● **What is needed**
Your answer should be only the lines below from the one with "let disp := dispersion (continuum g) in" to the one with "v_low ← tilted", repeated exactly, ends included.

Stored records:
Definition set_stdout (v : list string) (g : gui) : gui :=
  {| conti_dict := conti_dict g; base_continuum := base_continuum g; base_is_flux := base_is_flux g; continuum := continuum g; full_model := full_model g; lls_model := lls_model g; smooth := smooth g; zqso := zqso g; all_abssys := all_abssys g; all_forest := all_forest g; count_lls := count_lls g; spec := spec g; model_shown := model_shown g; bad_model := bad_model g; dw := dw g; skip_wveval := skip_wveval g; llist_plot := llist_plot g; outfil := outfil g; flag_write := flag_write g; stdout := v |}.

Definition spec_widg_model (g : gui) : option XSpectrum1D :=
  if model_shown g then Some (full_model g) else None.

Section Operations.
Context {numlib : NumLib} {linelib : LineLib}.

Definition as_array (b : option (list float)) : result (list float) :=
  match b with
  | Some a => Ok a
  | None => Raise TypeError
  end.

(** [cflux * (disp / piv)**tilt]. *)
Definition tilted (cflux disp : list float) (piv tilt : float) : result (list float) :=
  np_mul cflux (map (λ w, fpow (w / piv) tilt) disp).

(** [self.continuum.flux[mask] = ...]: the array of the continuum is
    written in place, and [self.base_continuum] changes with it when it is
    that array. *)
Definition write_continuum_flux (f : list float) (g : gui) : gui :=
  let g1 := set_continuum (set_flux f (continuum g)) g in
  if base_is_flux g then set_base_continuum (Some f) g1 else g1.

(** [self.continuum.flux = ...]: the continuum gets a new array, and
    [self.base_continuum] keeps the one it has. *)
Definition rebind_continuum_flux (f : list float) (g : gui) : gui :=
  set_base_is_flux false (set_continuum (set_flux f (continuum g)) g).

(** [update_conti(self)]. *)
Definition update_conti (g : gui) : result gui :=
  base ← as_array (base_continuum g);
  Norm ← getitem (conti_dict g) "Norm" ≫= as_float;
  let cflux := map (λ b, b * Norm)%float base in
  let disp := dispersion (continuum g) in
  g1 ←
    match conti_dict g !! "piv_wv2" with
    | Some v2 =>
        piv_wv2 ← as_float v2;
        let lowwv := map (λ w, PrimFloat.ltb w piv_wv2) disp in
        c_low ← np_mask_get cflux lowwv;
        tilt2 ← getitem (conti_dict g) "tilt2" ≫= as_float;
        v_low ← tilted c_low (mask_filter disp lowwv) piv_wv2 tilt2;
        f1 ← np_mask_set (flux (continuum g)) lowwv v_low;
        let highwv := map negb lowwv in
        c_high ← np_mask_get cflux highwv;
        piv_wv ← getitem (conti_dict g) "piv_wv" ≫= as_float;
        tilt ← getitem (conti_dict g) "tilt" ≫= as_float;
        v_high ← tilted c_high (mask_filter disp highwv) piv_wv tilt;
        f2 ← np_mask_set f1 highwv v_high;
        Ok (write_continuum_flux f2 g)
    | None =>
        piv_wv ← getitem (conti_dict g) "piv_wv" ≫= as_float;
        tilt ← getitem (conti_dict g) "tilt" ≫= as_float;
        f ← tilted cflux disp piv_wv tilt;
        Ok (rebind_continuum_flux f g)
    end;
  match lls_model g1 with
  | Some m =>
      fm ← np_mul m (flux (continuum g1));
      Ok (set_full_model (set_flux fm (full_model g1)) g1)
  | None => Ok g1
  end.

(** The wavelength array the optical depths are evaluated on. *)
Definition model_wa1 (g : gui) : result (list float) :=
  let wa := dispersion (full_model g) in
  if skip_wveval g then Ok wa
  else
    w0 ← np_index wa 0;
    wl ← np_index wa (-1);
    Ok (np_arange_step w0 wl (dw g)).

(** [all_tau_model]: the optical depth of all LLS, then [+=] the optical
    depth of each forest absorber in turn. *)
Fixpoint add_forest_tau (wa1 : list float) (skip : bool)
    (forests : list GenericAbsSystem) (tau : list float) : result (list float) :=
  match forests with
  | [] => Ok tau
  | forest :: rest =>
      tau' ← np_iadd tau (voigt_from_abslines wa1 (lines forest) skip);
      add_forest_tau wa1 skip rest tau'
  end.

Definition all_tau_model (g : gui) (wa1 : list float) : result (list float) :=
  add_forest_tau wa1 (skip_wveval g) (all_forest g)
    (tau_multi_lls wa1 (all_abssys g) (skip_wveval g)).

(** The optical depths of the forest absorbers at pixel [i], in the
    order of [all_forest]. *)
Definition forest_tau_at (wa1 : list float) (skip : bool)
    (forests : list GenericAbsSystem) (i : nat) : list float :=
  map (λ forest, nth i (voigt_from_abslines wa1 (lines forest) skip) 0%float) forests.

(** [np.exp(-1. * tau)]. *)
Definition exp_minus (tau : list float) : list float :=
  map (λ t, fexp (-1 * t)%float) tau.

(** "Flux and smooth", then back to the pixels of the spectrum. *)
Definition smooth_model (g : gui) (wa1 flux0 : list float) : list float :=
  let wa := dispersion (full_model g) in
  let flux1 :=
    match smooth g with
    | Some sm =>
        if PrimFloat.ltb 0 sm then
          if skip_wveval g then convolve_psf flux0 sm
          else
            let mult := (np_median (np_diff wa) / dw g)%float in
            convolve_psf flux0 (sm * mult)%float
        else flux0
    | None => flux0
    end in
  if skip_wveval g then flux1 else np_interp wa wa1 flux1.

(** "Over-absorbed": pixels where the absorption model is below 0.7 and
    the full model is below the data by more than 1.5 sigma. *)
Definition over_absorbed (lls_model full_flux : list float) (sp : XSpectrum1D)
    : result (list nat) :=
  lim ← np_binop PrimFloat.sub (flux sp) (map (λ e, e * 1.5)%float (sig sp));
  below ← np_binop PrimFloat.ltb full_flux lim;
  both ← np_binop andb (map (λ m, PrimFloat.ltb m 0.7) lls_model) below;
  Ok (np_where both).

(** [update_model(self)]. *)
Definition update_model (g : gui) : result gui :=
  if decide (length (all_abssys g) = 0) then
    Ok (set_model_shown false (set_lls_model None g))
  else
    wa1 ← model_wa1 g;
    tau ← all_tau_model g wa1;
    let model := smooth_model g wa1 (exp_minus tau) in
    fm ← np_mul model (flux (continuum g));
    bad ← over_absorbed model fm (spec g);
    Ok (set_model_shown true
         (set_bad_model bad
           (set_full_model (set_flux fm (full_model g))
             (set_lls_model (Some model) g)))).

(** [add_forest(self, inp, z)]: [inp] is the key pressed. *)
Definition NHI_dict : gmap string float :=
  <["6" := 12%float]> (<["7" := 13%float]> (<["8" := 14%float]> (<["9" := 15%float]> ∅))).

Definition add_forest (inp : string) (z : float) (g : gui) : result gui :=
  nhi ← getitem NHI_dict inp;
  let aline name :=
    {| trans := name; attrib_z := z; attrib_N := fpow 10 nhi; attrib_b := 20 |} in
  let forest :=
    {| forest_zabs := z; forest_NHI := nhi;
       lines := [aline "HI 1215"; aline "HI 1025"; aline "HI 972"] |} in
  Ok (set_all_forest (all_forest g ++ [forest]) g).

(** [add_LLS(self, z, NHI, bval, comment, model)]. *)
Definition new_LLS (z nhi b : float) (cmt lbl : string) : LLSSystem :=
  {| zabs := z; NHI := nhi; bval := b; comment := cmt; label := lbl;
     lls_lines := fill_lls_lines z nhi b |}.

Definition add_LLS (z nhi b : float) (cmt : string) (model : bool) (g : gui)
    : result gui :=
  let count := S (count_lls g) in
  let new_sys := new_LLS z nhi b cmt ("LLS_Sys_" +:+ pretty count) in
  let g1 := set_llist_plot false
              (set_all_abssys (all_abssys g ++ [new_sys])
                (set_count_lls count g)) in
  if model then update_model g1 else Ok g1.

(** *** [auto_plls] *)

(** The continuum the candidate is compared with. *)
Definition plls_conti (g : gui) : XSpectrum1D :=
  if decide (0 < length (all_abssys g)) then full_model g else continuum g.

(** [np.argmin(np.abs(spec.dispersion - w))]. *)
Definition nearest_pixel (disp : list float) (w : float) : result nat :=
  np_argmin (map (λ d, PrimFloat.abs (d - w)%float) disp).

(** "zmin (next highest LLS or zem)". *)
Definition zqso_plus (g : gui) : result float :=
  match zqso g with
  | Some zq => Ok (zq + 0.01)%float
  | None => Raise TypeError
  end.

Definition plls_zmin (g : gui) (z : float) : result float :=
  if decide (length (all_abssys g) ≠ 0) then
    let zlls := filter (λ zl, PrimFloat.ltb z zl = true) (map zabs (all_abssys g)) in
    if decide (length zlls = 0) then zqso_plus g
    else m ← np_min zlls; Ok (m - 0.01)%float
  else zqso_plus g.

(** The pixels of the analysis: rest wavelength above 914 A and observed
    wavelength below [(1+zmin)*1026] A. *)
Definition plls_apix (disp : list float) (z zmin : float) : list nat :=
  let wrest := map (λ d, d / (1 + z))%float disp in
  np_where (zip_with andb (map (λ w, PrimFloat.ltb 914 w) wrest)
                          (map (λ d, PrimFloat.ltb d ((1 + zmin) * 1026)%float) disp)).

(** The local arrays of [auto_plls] before the matrices are built. *)
Record plls_setup : Type := Setup {
  ximn : nat;
  plls_NHI : float;
  plls_z : float;
  zmin : float;
  apix : list nat;
  nroll : Z;
  roll_flux : list float;
  roll_msk : list bool;
  flux_pad : list float;
  sig_pad : list float;
  conti_pad : list float
}.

● **Completed task**
  let disp := dispersion (continuum g) in
  g1 ←
    match conti_dict g !! "piv_wv2" with
    | Some v2 =>
        piv_wv2 ← as_float v2;
        let lowwv := map (λ w, PrimFloat.ltb w piv_wv2) disp in
        c_low ← np_mask_get cflux lowwv;
        tilt2 ← getitem (conti_dict g) "tilt2" ≫= as_float;
        v_low ← tilted c_low (mask_filter disp lowwv) piv_wv2 tilt2;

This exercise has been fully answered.